### SOURCE DATA:
(** The layout of the volume: superblock, bitmaps, inode table, data. *)
Record wf_fs f : Prop := {
  wf_vol : vol_ok (sb_total_blocks (sb f)) f;
  wf_bitmap : bitmap_ok (block_bitmap f);
  wf_sb : sb_fits (sb f);
  wf_bbm : 0 < sb_block_bitmap_start (sb f) < sb_inode_table_start (sb f);
  wf_table : sb_inode_table_start (sb f) + (sb_total_inodes (sb f) + 15) / 16
               ≤ sb_data_start (sb f);
  wf_inodes : 0 ≤ sb_total_inodes (sb f) < 2 ^ 32;
  wf_data : sb_data_start (sb f) ≤ max_block f
}.

Lemma wf_fs_bounds f : wf_fs f →
  0 < sb_data_start (sb f) ≤ max_block f ∧ max_block f ≤ sb_total_blocks (sb f) ∧
  max_block f ≤ 32768 ∧ 0 < sb_block_bitmap_start (sb f) < sb_data_start (sb f).
Proof.
  intros []. unfold max_block, TOTFS_BLOCK_SIZE in *.
  assert (0 ≤ (sb_total_inodes (sb f) + 15) / 16) by (apply Z.div_pos; lia). lia.
Qed.

(** Writing a block keeps the file system well formed. *)
Lemma wf_fs_written f f' b buf :
  wf_fs f → block_written (sb_total_blocks (sb f)) f f' b buf → wf_fs f'.
Proof. intros [] (Hv & [d' ->] & _). by split. Qed.

(** [f'] is [f] with the allocation state of block [b] set to [v]. *)
Record marked f f' (b : Z) (v : bool) : Prop := {
  mk_wf : wf_fs f';
  mk_bits j : 0 ≤ j → block_used f' j = if decide (j = b) then v else block_used f j;
  mk_sb : ∃ c, 0 ≤ c < 2 ^ 64 ∧ sb f' = set_free_counts c (sb_free_inodes (sb f)) (sb f);
  mk_inodes : inode_bitmap f' = inode_bitmap f;
  mk_place : part_lba f' = part_lba f ∧ sectors_per_block f' = sectors_per_block f;
  mk_disk k : 0 < k < sb_total_blocks (sb f) → k ≠ sb_block_bitmap_start (sb f) →
    blk f' k = blk f k
}.

(** The bitmap in memory is on the disk. *)
Definition bitmap_synced f : Prop := blk f (sb_block_bitmap_start (sb f)) = block_bitmap f.

Definition set_alloc (bmp : list Z) (c : Z) f : totfs_fs D :=
  set_sb (set_free_counts c (sb_free_inodes (sb f)) (sb f)) (set_block_bitmap bmp f).

Lemma wf_set_alloc f bmp c :
  wf_fs f → bitmap_ok bmp → 0 ≤ c < 2 ^ 64 → wf_fs (set_alloc bmp c f).
Proof.
  intros [] Hb Hc. split; simpl; try done.
  - destruct wf_vol0. by split.
  - apply sb_fits_free; [done..|].
    destruct wf_sb0 as [Hv _ _]. unfold fits, sb_layout, sb_values in Hv.
    by repeat match goal with
    | H : Forall2 _ (_ :: _) (_ :: _) |- _ => apply Forall2_cons in H as [? H]
    end.
Qed.

Lemma wpe_alloc_block f (Q : Z → totfs_fs D → Prop) (H' : totfs_fs D → Prop) :
  wf_fs f →
  (∀ i f', sb_data_start (sb f) ≤ i < max_block f → block_used f i = false →
     (∀ j, sb_data_start (sb f) ≤ j < i → block_used f j = true) →
     marked f f' i true → bitmap_synced f' →
     sb_free_blocks (sb f') = u64 (sb_free_blocks (sb f) - 1) →
     Q i f') →
  ((∀ j, sb_data_start (sb f) ≤ j < max_block f → block_used f j = true) → H' f) →
  wpe totfs_alloc_block Q H' f.
Proof.
  intros Hwf HQ HH. pose proof (wf_fs_bounds f Hwf) as (Hds & Hmt & Hm & Hbb).
  unfold totfs_alloc_block. we_steps.
  replace (if _ <? sb_total_blocks (sb f) then _ else _) with (max_block f)
    by (unfold max_block; destruct (Z.ltb_spec (TOTFS_BLOCK_SIZE * 8) (sb_total_blocks (sb f))); lia).
  apply (wpe_for_er _ _ _ (λ i f', f' = f ∧
    ∀ j, sb_data_start (sb f) ≤ j < i → block_used f j = true)).
  - apply Hwf.
  - split; [done|lia].
  - intros i f1 Hi [-> Hlow]. we_steps. rewrite u32_small by lia.
    eapply wpe_need; [apply bitmap_test_spec; [apply Hwf|lia]|]. fold (block_used f i).
    destruct (block_used f i) eqn:Eu; we_steps.
    { split; [done|]. intros j Hj. destruct (decide (j = i)) as [->|]; [done|]. apply Hlow. lia. }
    destruct (bitmap_set_spec (block_bitmap f) i) as (bmp' & Hset & Hok & Hbits);
      [apply Hwf|lia|].
    eapply wpe_need; [exact Hset|]. we_steps. cbn [sb set_block_bitmap].
    change (set_sb _ _) with (set_alloc bmp' (u64 (sb_free_blocks (sb f) - 1)) f).
    pose proof (wf_set_alloc f bmp' _ Hwf Hok (u64_range (sb_free_blocks (sb f) - 1))) as Hwf1.
    set (f1 := set_alloc bmp' _ f) in *.
    apply (wpe_write_block (sb_total_blocks (sb f))); [apply Hwf1|lia|apply Hok|apply Hok|].
    intros f2 Hw2. pose proof (wf_fs_written f1 f2 _ _ Hwf1 Hw2) as Hwf2.
    destruct Hw2 as (_ & [d2 ->] & Hb2). we_steps.
    destruct (sb_block_bytes (sb f1) (wf_sb _ Hwf1)) as [Hsl Hsb].
    apply (wpe_write_block (sb_total_blocks (sb f))); [apply Hwf2|lia|exact Hsl|exact Hsb|].
    intros f3 Hw3. pose proof (wf_fs_written _ f3 _ _ Hwf2 Hw3) as Hwf3.
    destruct Hw3 as (_ & [d3 ->] & Hb3). we_steps. apply HQ; [done..| | |reflexivity].
    + split; [done| | |done|done|].
      * intros j Hj. by apply Hbits.
      * eexists. split; [apply u64_range|]. reflexivity.
      * intros k Hk Hne. rewrite Hb3, Hb2 by lia. rewrite !decide_False by lia. reflexivity.
    + unfold bitmap_synced. change (sb_block_bitmap_start (sb _)) with (sb_block_bitmap_start (sb f)).
      rewrite Hb3, decide_False, Hb2, decide_True by lia. reflexivity.
  - intros f1 [-> Hall]. we_steps. by apply HH.
Qed.

Lemma wpe_free_block f b (Q : unit → totfs_fs D → Prop) (H' : totfs_fs D → Prop) :
  wf_fs f → 0 < b < max_block f →
  (∀ f', marked f f' b false → bitmap_synced f' →
     sb_free_blocks (sb f') = u64 (sb_free_blocks (sb f) + 1) → Q tt f') →
  wpe (totfs_free_block b) Q H' f.
Proof.
  intros Hwf Hb HQ. pose proof (wf_fs_bounds f Hwf) as (Hds & Hmt & Hm & Hbb).
  unfold totfs_free_block. we_steps. unfold TOTFS_BLOCK_SIZE.
  destruct (Z.leb_spec (sb_total_blocks (sb f)) b); [lia|].
  destruct (Z.leb_spec (4096 * 8) b); [lia|]. cbn [orb]. cbv iota. we_steps.
  rewrite u32_small by lia.
  destruct (bitmap_clear_spec (block_bitmap f) b) as (bmp' & Hset & Hok & Hbits);
    [apply Hwf|lia|].
  eapply wpe_need; [exact Hset|]. we_steps. cbn [sb set_block_bitmap].
  change (set_sb _ _) with (set_alloc bmp' (u64 (sb_free_blocks (sb f) + 1)) f).
  pose proof (wf_set_alloc f bmp' _ Hwf Hok (u64_range (sb_free_blocks (sb f) + 1))) as Hwf1.
  set (f1 := set_alloc bmp' _ f) in *.
  apply (wpe_write_block (sb_total_blocks (sb f))); [apply Hwf1|lia|apply Hok|apply Hok|].
  intros f2 Hw2. pose proof (wf_fs_written f1 f2 _ _ Hwf1 Hw2) as Hwf2.
  destruct Hw2 as (_ & [d2 ->] & Hb2). apply HQ; [| |reflexivity].
  - split; [done| | |done|done|].
    + intros j Hj. by apply Hbits.
    + eexists. split; [apply u64_range|]. reflexivity.
    + intros k Hk Hne. rewrite Hb2 by lia. by rewrite !decide_False by lia.
  - unfold bitmap_synced. change (sb_block_bitmap_start (sb _)) with (sb_block_bitmap_start (sb f)).
    rewrite Hb2, decide_True by lia. reflexivity.
Qed.
End alloc.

### REQUIRED WORK:
Filter the entries above down to the lines that hold the word "pose", and copy those lines.

### RESULT:
  intros Hwf HQ HH. pose proof (wf_fs_bounds f Hwf) as (Hds & Hmt & Hm & Hbb).
    pose proof (wf_set_alloc f bmp' _ Hwf Hok (u64_range (sb_free_blocks (sb f) - 1))) as Hwf1.
    intros f2 Hw2. pose proof (wf_fs_written f1 f2 _ _ Hwf1 Hw2) as Hwf2.
    intros f3 Hw3. pose proof (wf_fs_written _ f3 _ _ Hwf2 Hw3) as Hwf3.
  intros Hwf Hb HQ. pose proof (wf_fs_bounds f Hwf) as (Hds & Hmt & Hm & Hbb).
  pose proof (wf_set_alloc f bmp' _ Hwf Hok (u64_range (sb_free_blocks (sb f) + 1))) as Hwf1.
  intros f2 Hw2. pose proof (wf_fs_written f1 f2 _ _ Hwf1 Hw2) as Hwf2.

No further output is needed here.